Die Inszenierung, die 1990 am Hamburger Thalia Theater Premiere feierte, ist bis heute Kult: Robert Wilson, einer der wichtigsten Repräsentanten des Postdramatischen Theaters, inszeniert ein Musical! Noch dazu eines, das auf der deutschen Oper, dem »Freischütz«, basiert.

William Burroughs hat die Texte verfaßt und Tom Waits die Musik geschrieben. Avantgarde goes Pop. Das Ergebnis ist eine Inszenierung, die das Genre des Musicals, vor allem aber auch das Postdramatische Theater neu verortet hat. Ironie, Witz, eine berückende Bildersprache und eine Musik, die lange nachklingt, prägen die Inszenierung.
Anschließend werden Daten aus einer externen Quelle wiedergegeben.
(** The body of a 200 holds no non-finite float. *)
Lemma calculate_ok_no_nan (p : gmap string pyval) :
  status (calc p).2 = 200%Z → has_nan (content (calc p).2) = false.
Proof.
  unfold calculate.
  destruct (try_block p) as [t [v|[m errs|c n m]]] eqn:Htry; simpl;
    [|by destruct (render _)|done].
  intros _. unfold calculate_try in Htry.
  apply handler_bind_Ok in Htry as (t1 & i & t2 & _ & Htry & _).
  apply handler_bind_Ok in Htry as (t3 & s & t4 & _ & Htry & _).
  apply handler_bind_Ok in Htry as (t5 & r & t6 & _ & Htry & _).
  apply handler_bind_Ok in Htry as (t7 & s' & t8 & _ & Htry & _).
  apply handler_bind_Ok in Htry as (t9 & dumped & t10 & _ & Htry & _).
  by eapply sanitize_Ok_no_nan.
Qed.

(** The handler answers 200, 422 or 500, and sets the CORS header itself on
    everything but a 200. *)
Lemma calculate_status (p : gmap string pyval) :
  (status (calc p).2 = 200 ∨ status (calc p).2 = 422 ∨ status (calc p).2 = 500)%Z.
Proof.
  unfold calculate. destruct (try_block p) as [t [v|[m errs|c n m]]]; simpl;
    try destruct (render _); simpl; auto.
Qed.

Lemma calculate_error_headers (p : gmap string pyval) :
  status (calc p).2 ≠ 200%Z → headers (calc p).2 = cors_headers.
Proof.
  unfold calculate. destruct (try_block p) as [t [v|[m errs|c n m]]]; simpl;
    try destruct (render _); simpl; done.
Qed.

(** C7 (validation gate): when the validating constructor raises
    [ValidationError] on the normalised payload, the constructor is the
    only collaborator called, so the engine is never called; the answer is
    the 422 with the body [{"error": "ValidationError", "message": str(e),
    "details": e.errors()}] and the CORS header if [JSONResponse] can write
    that body; if it cannot, the exception it raises leaves [calculate]
    and the answer is the 500 of the global handler. *)
Theorem validation_gate (p : gmap string pyval) (msg : string) (errs : list pyval) :
  FinancialInputs (normalize p) = Raise (ValidationError msg errs) →
  ((calc p).1 = [Called CallFinancialInputs]) ∧
  (Called CallEngine ∉ (calc p).1) ∧
  (∀ text, render (validation_body msg errs) = Ok text →
           (calc p).2 = Response 422 (validation_body msg errs) cors_headers) ∧
  (∀ e, render (validation_body msg errs) = Raise e →
        (calc p).2 = global_exception_handler e ∧
        status (calc p).2 = 500%Z ∧
        ∃ d, content (calc p).2 = PDict d ∧
             d !! "error" = Some (PStr "InternalError") ∧
             d !! "type" = Some (PStr (exn_type_name e)) ∧
             d !! "details" = None).
Proof.
  intros H. unfold calculate. rewrite (raise_in_inputs _ _ H). simpl.
  split; [by destruct (render _)|]. split.
  - destruct (render _); simpl; by intros [=]%list_elem_of_singleton.
  - split.
    + intros text ->. done.
    + intros e ->. simpl. split; [done|]. split; [done|].
      eexists. split; [done|]. done.
Qed.

(** C8 (internal errors): a [try] block that ends with an exception other
    than [ValidationError] is answered with 500 and the body
    [{"error": "InternalError", "message": str(e), "traceback": ...}]
    and the CORS header; the global handler answers 500 with
    [{"error": "InternalError", "message": str(e), "type": ...}], without a
    ["traceback"] key; and every answer of the handler with status 422 or
    500 carries [Access-Control-Allow-Origin]. *)
Theorem internal_error_envelope :
  (∀ p t e,
     try_block p = (t, Raise e) → is_validation_error e = false →
     calc p = (t, Response 500
                    (PDict {[ "error" := PStr "InternalError";
                              "message" := PStr (exn_str e);
                              "traceback" := PStr (format_exc e) ]})
                    cors_headers)) ∧
  (∀ e, ∃ d,
     global_exception_handler e = Response 500 (PDict d) cors_headers ∧
     d !! "error" = Some (PStr "InternalError") ∧
     d !! "message" = Some (PStr (exn_str e)) ∧
     d !! "type" = Some (PStr (exn_type_name e)) ∧
     d !! "traceback" = None) ∧
  (∀ p, (status (calc p).2 = 422 ∨ status (calc p).2 = 500)%Z →
        headers (calc p).2 !! "Access-Control-Allow-Origin" = Some "*").
Proof.
  split; [|split].
  - intros p t e Htry He. unfold calculate. rewrite Htry.
    by destruct e.
  - intros e. eexists. split; [done|]. done.
  - intros p Hst. rewrite calculate_error_headers; [done|].
    intros H200. rewrite H200 in Hst. by destruct Hst.
Qed.

End CalculateFacts.

(** ** The handler on the scenarios of the spec *)

(** The payload [{"modo": "venta_total", "capex": NaN}]: [kWp] is missing,
    the report of the validator carries the input with its NaN,
    [JSONResponse] refuses the body of the 422, and the answer is the 500
    of the global handler: no 422, no [ValidationError] body, no
    [details]. *)
Lemma validation_gate_witness :
  pydantic_validator ["kWp"; "modo"] (normalize nan_payload) =
    Raise (ValidationError "validation error for FinancialInputs"
             [missing_entry_with_input nan_payload "kWp"]) ∧
  let answer := calculate _ _ (pydantic_validator ["kWp"; "modo"]) demo_engine
                  demo_dump demo_dump demo_json_dumps demo_log demo_log
                  demo_format_exc strict_render nan_payload in
  status answer.2 = 500%Z ∧
  status answer.2 ≠ 422%Z ∧
  ∃ d, content answer.2 = PDict d ∧
       d !! "error" = Some (PStr "InternalError") ∧
       d !! "type" = Some (PStr "ValueError") ∧
       d !! "details" = None.
Proof.
  split; [reflexivity|].
  destruct (validation_gate (pydantic_validator ["kWp"; "modo"]) demo_engine
              demo_dump demo_dump demo_json_dumps demo_log demo_log
              demo_format_exc strict_render nan_payload
              "validation error for FinancialInputs"
              [missing_entry_with_input nan_payload "kWp"] eq_refl)
    as (_ & _ & _ & Hno).
  destruct (Hno (PyException ValueErrorC "ValueError"
                   "Out of range float values are not JSON compliant") eq_refl)
    as (_ & Hst & Hd).
  split; [exact Hst|]. split; [|exact Hd].
  cbv zeta. rewrite Hst. discriminate.
Defined.

(** Scenario 2: the payload without [kWp] and without a NaN is answered
    with 422 and an entry of [details] naming [kWp]; the engine is not
    called. *)
Example calculate_scenario2 :
  calculate _ _ demo_validator demo_engine demo_dump demo_dump
    demo_json_dumps demo_log demo_log demo_format_exc strict_render scenario2 =
  ([Called CallFinancialInputs],
   Response 422
     (validation_body "validation error for FinancialInputs"
        [missing_entry "kWp"])
     cors_headers) ∧
  names_field "kWp" (missing_entry "kWp").
Proof. split; [reflexivity|]. eexists. split; reflexivity. Qed.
Unbedingt anschauen: Heute, 6. April 2020, unter: https://www.thalia-theater.de/stueck/the-black-rider-2020

Ein erster Überblick: Der digitale Spielplan auf nachtkritik.de

Auf nachtkritik.de wird jeden Tag ein digitaler Spielplan veröffentlicht, der tagesaktuell die digital verfügbaren Aufzeichnungen von Inszenierungen aus ganz Deutschland zusammenträgt. Das Runterscrollen ans Ende dieses Spielplans lohnt sich besonders – hier findet sich eine Auflistung von Angeboten ständig verfügbarer Kulturangebote, von Performances über Tanz über Theaterpodcasts hin zu Webserien.